What do you think about the concerns that Paul and Chrissy have about the plan to turn Klara into Josie? Do you think the practical or ethical concerns would weigh heavier on you if you had to make that decision? Do you agree with their decisions, why or why not?
When asked about the difficulty of possibility to fully understanding Josie’s heart, Klara says that she thinks it’s possible, but then later revises that opinion. What do you think of this? Do you think it would be possible?
Who do you think loves Josie the most and in what ways do the characters love for Josie materialize in different ways?
Based on this book, what do you think Ishiguro thinks about the uniqueness of humans or of science’s ability to explain everything? What do you think of it? Why do you think each AF in Klara in the Sun has quirks to its personality and do you think if we created similar robots that would also happen?
What do you think about the world in which Klara in the Sun takes place? People who are “lifted” have a very different life than those who are not “lifted”. How does this compare to the world we live in? Do you think their system is good or fair? Do those two things mean the same thing to you? Is it efficient or the optimal way to maximize the use of the population’s talents and skills?

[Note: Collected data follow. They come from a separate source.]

(** What a calm act of a replica amounts to. *)
Lemma act_acts y z x eff s' :
  sim y z -> x ∉ byz -> member_ok x (z.(Replicas.members) x) ->
  Cluster.act quorum byz true y.(Cluster.net) x (y.(Cluster.replica) x) eff s' -> Cluster.in_range s' ->
  exists out m', acts z.(Replicas.net) (z.(Replicas.members) x) out m' /\ s' = node_of x m' /\
    (forall t m, (t, m) ∈ sent eff -> ~ System.is_proposal m -> m ∈ out) /\
    forall m, Waiting.waits m'.(Replicas.window) m ->
      (authentic z.(Replicas.net) m /\ exists cm, consensus m.(message) = Ok cm) \/ Waiting.waits (z.(Replicas.members) x).(Replicas.window) m.
Proof.
  intros Hs Hx Hm Hact [Hb Hr]. rewrite (sm_node _ _ Hs x Hx) in Hact.
  destruct (sm_range _ _ Hs x Hx) as [Hb0 Hr0]. rewrite (sm_node _ _ Hs x Hx) in Hr0, Hb0. cbn in Hr0, Hb0.
  set (m := z.(Replicas.members) x) in *. set (net := z.(Replicas.net)) in *.
  assert (forall t msg (eff : list Effect), (t, msg) ∈ sent eff -> msg ∈ (sent eff).*2) as Hsent.
  { intros t msg e Hin. apply list_elem_of_fmap. by exists (t, msg). }
  destruct Hact as [rng pp from msg out s' eff Hg Hcalm Hrun _|rng pp fuel res s' eff Hrun Hne|rng pp fuel msg s1 eff1 out s' eff Hp Hrun _
    |from msg s' eff Hg Hcalm Hrun|pp l out s' eff Hc|b s' eff Hrun|p nonce batch last now Hme|i j].
  - pose proof (genuine_authentic y z from x msg Hs Hg) as Ha. destruct (Hcalm eq_refl) as [cm Hc].
    destruct (message_run net x m rng pp (Cluster.packed from x msg) cm out s' eff Hm Ha Hc Hrun Hb) as (m' & Hacts & -> & Hw').
    exists (sent eff).*2, m'. split_and!; [done|done|eauto|]. intros m0 [->|?]%Hw'; eauto.
  - destruct (protocol_poll_run net x m rng pp fuel res s' eff Hm Hr0 Hrun) as [_ Hpl]. destruct (Hpl (or_introl Hb)) as (m' & Hacts & -> & He & Hw').
    exists [], m'. split_and!; [done|done| |eauto]. rewrite He. by intros t msg ?%elem_of_nil.
  - destruct (protocol_poll_run net x m rng pp fuel _ s1 eff1 Hm Hr0 Hp) as [Hwm Hpl].
    destruct (Hpl (or_intror (ex_intro _ _ eq_refl))) as (m1 & Hacts & -> & He & Hw1).
    destruct (sm_waits _ _ Hs x msg Hx (Hwm msg eq_refl)) as [Ha [cm Hc]].
    pose proof (acts_ok _ x _ _ _ Hm Hacts) as Hm1.
    destruct (message_run net x m1 rng pp msg cm out s' eff Hm1 Ha Hc Hrun Hb) as (m' & Hacts' & -> & Hw').
    exists (sent eff).*2, m'. split_and!; [exact (acts_trans _ _ [] _ _ _ Hacts Hacts')|done| |].
    + intros t mm. rewrite sent_app, He. eauto.
    + intros m0 [->|?]%Hw'; eauto.
  - pose proof (genuine_authentic y z from x msg Hs Hg) as Ha. destruct (Hcalm eq_refl) as [cm Hc].
    destruct (Replicas.mo_inv _ _ _ _ Hm) as [lag Hi]. destruct (ConsensusFacts.window_queue_inv lag _ (Cluster.packed from x msg) cm Hi Hc) as (c' & Hqr & _).
    pose proof (fun m0 => Waiting.queue_waits lag _ (Cluster.packed from x msg) cm m0 Hi Hc) as Hwt. rewrite Hqr in Hwt.
    assert (s' = calm_node x c' (log_of x m) /\ eff = []) as [-> ->].
    { unfold PBFTOrderProtocol.handle_off_ctx_message in Hrun. destruct (message (Cluster.packed from x msg)) eqn:E; cbn in E; subst; try done.
      unfold node_of in Hrun. rewrite on_consensus_run, Hqr in Hrun. by injection Hrun as <- <-. }
    exists [], (Replicas.mkMember c' m.(Replicas.gone) m.(Replicas.delivered)). split_and!; [|done|by intros t ? ?%elem_of_nil|].
    + pose proof (Replicas.act_queue (Sy := Sy) v byz net m (Cluster.packed from x msg) cm Hc) as Hact. rewrite Hqr in Hact. by apply acts_one.
    + intros m0 [->|?]%Hwt; eauto.
  - done.
  - assert (exists f, s' = calm_node x (Consensus.on_guard f m.(Replicas.window)) (log_of x m) /\ eff = []) as (f & -> & ->).
    { unfold PBFTOrderProtocol.handle_execution_changed in Hrun. destruct b; [rewrite run_get in Hrun; cbn in Hrun|]; injection Hrun as <- <-; by eexists. }
    exists [], (Replicas.mkMember (Consensus.on_guard f m.(Replicas.window)) m.(Replicas.gone) m.(Replicas.delivered)).
    split_and!; [|done|by intros t ? ?%elem_of_nil|eauto]. apply acts_one; [apply Replicas.act_guard|done].
  - set (g := (Proposer.propose_ordered p nonce (Cluster.is_leader x (node_of x m)) (Cluster.proposer_of (node_of x m) batch last now))).
    exists [], (Replicas.mkMember (Consensus.on_guard (fun _ => g.(r_st).(Proposer.consensus_guard)) m.(Replicas.window)) m.(Replicas.gone) m.(Replicas.delivered)).
    split_and!; [apply acts_one; [apply Replicas.act_guard|done]|done| |eauto].
    intros t mm Hin Hnp. exfalso. apply Hnp. exact (sent_proposals _ _ (propose_ordered_emits _ _ _ _) Hin).
  - unfold Cluster.tick in *. unfold node_of in *. rewrite on_consensus_run in *. cbn [modify r_st] in *.
    destruct (Consensus.decisions (Replicas.window m) !! i) as [d|] eqn:Hd.
    + eexists [], (Replicas.mkMember _ m.(Replicas.gone) m.(Replicas.delivered)).
      split_and!; [apply acts_one; [by eapply Replicas.act_tick|exact Hb]|done|by intros t ? ?%elem_of_nil|].
      intros m0 [Hin|]%(Waiting.insert_waits _ _ _ _ _ Hd); [|by right]. right. left. cbn in Hin. eauto.
    + exists [], m. split_and!; [constructor|done|by intros t ? ?%elem_of_nil|eauto].
Qed.
Lemma sim_step y z y' : sim y z -> Cluster.step quorum byz true y y' -> exists z', sim y' z'.
Proof.
  intros Hs Hst. destruct Hst as [x eff s' Hx Hact Hr].
  assert (member_ok x (z.(Replicas.members) x)) as Hm by exact (proj1 (Replicas.reachable_simulated v ZERO watermark byz Hwf Hw Hmax z (sm_reachable _ _ Hs)) x Hx).
  destruct (act_acts y z x eff s' Hs Hx Hm Hact Hr) as (out & m' & Hacts & -> & Hout & Hwt).
  destruct (acts_reachable z x out m' (sm_reachable _ _ Hs) Hx Hacts) as (z' & Hz' & Hmx & Hoth & Hnet). exists z'.
  assert (forall m, authentic z.(Replicas.net) m -> authentic z'.(Replicas.net) m) as Hmono.
  { intros m [H1 H2]. split; [done|]. intros G1 G2. rewrite Hnet. apply elem_of_app. left. eauto. }
  split; [done|..]; cbn.
  - intros x' Hx'. unfold Cluster.upd. case_decide as E; [by rewrite E, Hmx|]. rewrite Hoth by done. by apply (sm_node _ _ Hs).
  - intros x' Hx'. unfold Cluster.upd. case_decide as E; [done|]. by apply (sm_range _ _ Hs).
  - intros f t m [Hin|Hin]%elem_of_app Hp; rewrite Hnet; apply elem_of_app; [left; by eapply (sm_net _ _ Hs)|right].
    apply list_elem_of_fmap in Hin as ([t0 m0] & [= -> -> ->] & Hin). apply list_elem_of_fmap. exists m0. split; [done|by eapply Hout].
  - intros x' m Hx' Hwm. destruct (decide (x' = x)) as [->|Hne].
    + rewrite Hmx in Hwm. destruct (Hwt m Hwm) as [[Ha Hc]|Hold]; [by auto|].
      destruct (sm_waits _ _ Hs x m Hx Hold). auto.
    + rewrite Hoth in Hwm by done. destruct (sm_waits _ _ Hs x' m Hx' Hwm). auto.
Qed.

Why do you think Josie gets better?
Towards the end of the book, Mr. Capaldi asks if Klara would be willing to be taken apart so that he can study her inner workings, but Mother feels that Klara deserves better than that. Do you think for a robot that being taken apart is a less “worthy” end? Do you think for someone who cares about that robot that it makes sense to feel that it’s somehow “worse” for that robot?
At the end, Manager hints that Rosa had a worse fate than Klara. What do you think she means by that and what do you think happened to Rosa?
What did you think about Klara’s “slow fade” and do you think she was happy with it?